Book Measuring Functioning and Well being

Download or read book Measuring Functioning and Well being written by Anita L. Stewart and published by Duke University Press. This book was released on 1992 with total page 484 pages. Available in PDF, EPUB and Kindle. Book excerpt: Measuring Functioning and Well-Being is a comprehensive account a broad range of self-reported functioning and well-being measures developed for the Medical Outcomes Study, a large-sale study of how patients fare with health care in the United States. This book provides a set of ready-to-use generic measures that are applicable to all adults, including those well and chronically ill, as well as a methodological guide to collecting health data and constructing health measures. As demand increases for more practical methods to monitor the outcomes of health care, this volume offers a timely and valuable contribution to the field. The contributors address conceptual and methodological issues involved in measuring such important health status concepts as: physical, social, and role functioning; psychological distress and well-being; general health perceptions; energy and fatigue; sleep; and pain. The authors present psychometric results and explain how to administer, score, and interpret the measures. Comprising the work of a number of highly respected scholars in the field of health assessment, Measuring Functioning and Well-Being will be of great interest and value to the growing number of researchers, policymakers, and clinicians concerned with the management and evaluation of health care.

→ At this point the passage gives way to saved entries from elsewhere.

(** What the traversal relies on when it translates a block: the function
    stays closed and finite, only the block's own edges change, and each new
    edge leads to a block reachable before the translation or to one that may
    be inserted. *)
Record translation_ok : Prop := {
  tr_closed : forall g, P g -> closed g /\ dom (nodes g) ⊆ U;
  tr_step : forall g n, P g -> n ∈ dom (nodes g) ->
    P (read g n) /\ dom (nodes g) ⊆ dom (nodes (read g n));
  tr_frame : forall g n m, P g -> n ∈ dom (nodes g) -> m ∈ dom (nodes g) -> m <> n ->
    succs (read g n) m = succs g m;
  tr_fresh : forall g n s, P g -> n ∈ dom (nodes g) -> edge (read g n) n s ->
    s ∈ R0 \/ fresh_ok (read g n) n s }.

Context (Hread : translation_ok).

Record process_inv (s : process_state) : Prop := {
  pi_graph : P (Graph s);
  pi_nodup : NoDup (Before s ++ todo s);
  pi_visited : VisitedBlocks s = list_to_set (Before s ++ todo s);
  pi_dom : VisitedBlocks s ⊆ dom (nodes (Graph s));
  pi_sub : l0 `sublist_of` Before s ++ todo s;
  pi_old : R0 ⊆ VisitedBlocks s;
  pi_head : FgHead ∈ VisitedBlocks s;
  pi_closed : forall x y, x ∈ Before s -> edge (Graph s) x y -> y ∈ VisitedBlocks s }.

Definition process_measure (s : process_state) : nat :=
  size (U ∖ VisitedBlocks s) + length (todo s).

Lemma insert_fold (g : fg) (n : nat) (l : list nat) : forall V after,
  R0 ⊆ V -> (forall s, s ∈ l -> s ∈ R0 \/ fresh_ok g n s) ->
  exists new, fold_opt (fun (s : gset nat * list nat) Successor =>
      let '(Visited, after) := s in
      if bool_decide (Successor ∈ Visited) then Some s
      else if fgNodeHasMultiplePredsPropagatingStack g Successor then None
      else if propagates g n || fgNodeHasNoPredsPropagatingStack g Successor
      then Some ({[Successor]} ∪ Visited, Successor :: after)
      else None) (V, after) l = Some (list_to_set new ∪ V, new ++ after) /\
    NoDup new /\ (forall s, s ∈ new -> s ∉ V /\ s ∈ l) /\ (forall s, s ∈ l -> s ∈ new \/ s ∈ V).
Proof.
  induction l as [|t l IH]; intros V after HR Hok; cbn [fold_opt].
  - exists []. split_and!; [simpl; f_equal; f_equal; set_solver|constructor|set_solver..].
  - destruct (bool_decide_reflect (t ∈ V)) as [Ht|Ht]; cbn [mbind option_bind].
    + destruct (IH V after HR) as (new & -> & Hnd & Hin & Hall); [set_solver|].
      exists new. split; [done|]. split; [done|]. split; [set_solver|].
      intros s [->|Hs]%elem_of_cons; [by right|by apply Hall].
    + destruct (Hok t) as [Hr|[Hm Hp]]; [constructor|set_solver|]. rewrite Hm, Hp. cbn [mbind option_bind].
      destruct (IH ({[t]} ∪ V) (t :: after)) as (new & -> & Hnd & Hin & Hall); [set_solver..|].
      exists (new ++ [t]). split_and!.
      * rewrite <- app_assoc. simpl. do 2 f_equal. rewrite list_to_set_app_L. set_solver.
      * apply NoDup_app. split; [done|]. split; [|by apply NoDup_singleton].
        intros s Hs. destruct (Hin s Hs). set_solver.
      * intros s [Hs|Hs]%elem_of_app; [destruct (Hin s Hs); set_solver|set_solver].
      * intros s [->|Hs]%elem_of_cons; [set_solver|]. destruct (Hall s Hs); set_solver.
Qed.

Lemma process_step_ok (s : process_state) :
  process_inv s ->
  match process_step read false VN VC s with
  | inl s' => process_inv s' /\ (process_measure s' < process_measure s)%nat
  | inr r => r = Some s /\ todo s = []
  end.
Proof.
  intros [Hg Hnd Hv Hd Hsub Ho Hh Hc]. unfold process_step.
  destruct s as [g V bef [|n after]]; [done|].
  cbn [Graph VisitedBlocks Before todo] in *.
  assert (Hn : n ∈ dom (nodes g)) by (apply Hd; set_solver).
  destruct (tr_step Hread g n Hg Hn) as [Hg' Hgrow].
  destruct (tr_closed Hread (read g n) Hg') as [Hcl HU].
  rewrite (for_succs (read g n) n _ (fun (s : gset nat * list nat) Successor =>
      let '(Visited, after) := s in
      if bool_decide (Successor ∈ Visited) then Some s
      else if fgNodeHasMultiplePredsPropagatingStack (read g n) Successor then None
      else if propagates (read g n) n || fgNodeHasNoPredsPropagatingStack (read g n) Successor
      then Some ({[Successor]} ∪ Visited, Successor :: after)
      else None)) by (intros [w V'] it t Ht; unfold insert_succ; by rewrite Ht).
  destruct (insert_fold (read g n) n (succs (read g n) n) V after Ho) as (new & -> & Hndn & Hin & Hall).
  { intros s Hs. by apply (tr_fresh Hread g n s). }
  assert (Hdom : list_to_set new ∪ V ⊆ dom (nodes (read g n))).
  { intros s [Hs%elem_of_list_to_set|Hs]%elem_of_union; [|set_solver].
    destruct (Hin s Hs) as [_ He]. apply (Hcl n s); [set_solver|done]. }
  split.
  - split; simpl; [done| | |done| |set_solver..|].
    + rewrite <- app_assoc. simpl. apply NoDup_app in Hnd as (Hb & Hdis & Ha).
      apply NoDup_cons in Ha as [Hna Ha]. apply NoDup_app. split; [done|].
      assert (Hfresh : forall x, x ∈ new -> x ∉ bef /\ x <> n /\ x ∉ after).
      { intros x Hx. destruct (Hin x Hx) as [HxV _]. rewrite Hv in HxV. set_solver. }
      split.
      * intros x Hx [->|[Hy|Hy]%elem_of_app]%elem_of_cons;
          [apply (Hdis n Hx); set_solver|by destruct (Hfresh x Hy)|apply (Hdis x Hx); set_solver].
      * apply NoDup_cons. split.
        -- intros [Hy|Hy]%elem_of_app; [by destruct (Hfresh n Hy) as (_ & ? & _)|done].
        -- apply NoDup_app. split; [done|]. split; [|done]. intros x Hx. by destruct (Hfresh x Hx) as (_ & _ & ?).
    + rewrite Hv, !list_to_set_app_L, !list_to_set_cons. set_solver.
    + etrans; [exact Hsub|]. rewrite <- app_assoc. apply sublist_app; [done|]. simpl.
      apply sublist_skip, sublist_inserts_l. done.
    + intros x y [Hx|Hx]%elem_of_app Hxy.
      * unfold edge in Hxy. rewrite (tr_frame Hread g n x Hg Hn) in Hxy; [| |].
        -- apply elem_of_union_r. by apply (Hc x).
        -- apply Hd. rewrite Hv. set_solver.
        -- intros ->. apply NoDup_app in Hnd as (_ & Hdis & _). apply (Hdis n Hx). constructor.
      * apply list_elem_of_singleton in Hx as ->. destruct (Hall y Hxy); set_solver.
  - unfold process_measure. simpl. rewrite length_app.
    pose proof (size_new U V new Hndn) as Hs. simpl. rewrite <- Hs; [lia|].
    intros s Hs'. destruct (Hin s Hs') as [? ?]. split; [done|]. set_solver.
Qed.

Lemma process_spec (s : process_state) :
  process_inv s ->
  exists s', while_fuel (S (process_measure s)) (process_step read false VN VC) s = Some (Some s') /\
    process_inv s' /\ todo s' = [].
Proof.
  intros Hs.
  destruct (while_fuel_total (process_step read false VN VC) process_inv process_measure) with
    (n := S (process_measure s)) (s := s) as [r Hrun]; [|done|lia|].
  { intros t t' Hi Ht. pose proof (process_step_ok t Hi) as Hok. by rewrite Ht in Hok. }
  apply (while_fuel_inv (process_step read false VN VC) process_inv
    (fun r => exists s', r = Some s' /\ process_inv s' /\ todo s' = [])) in Hrun as HQ; [| | |done].
  - destruct HQ as (s' & -> & ?). by exists s'.
  - intros t t' Hi Ht. pose proof (process_step_ok t Hi) as Hok. rewrite Ht in Hok. apply Hok.
  - intros t r' Hi Ht. pose proof (process_step_ok t Hi) as Hok. rewrite Ht in Hok.
    destruct Hok as [-> Hnil]. by exists t.
Qed.

End Translation.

Book Social Support and Physical Health

Download or read book Social Support and Physical Health written by Bert N. Uchino and published by Yale University Press. This book was released on 2004-01-01 with total page 232 pages. Available in PDF, EPUB and Kindle. Book excerpt: This book will change the way we understand the future of our planet. It is both alarming and hopeful. James Gustave Speth, renowned as a visionary environmentalist leader, warns that in spite of all the international negotiations and agreements of the past two decades, efforts to protect Earth's environment are not succeeding. Still, he says, the challenges are not insurmountable. He offers comprehensive, viable new strategies for dealing with environmental threats around the world. The author explains why current approaches to critical global environmental problems - climate change, biodiversity loss, deterioration of marine environments, deforestation, water shortages, and others - don't work. He offers intriguing insights into why we have been able to address domestic environmental threats with some success while largely failing at the international level. Setting forth eight specific steps to a sustainable future, Speth convincingly argues that dramatically different government and citizen action are now urgent. If ever a book could be described as essential, this is it.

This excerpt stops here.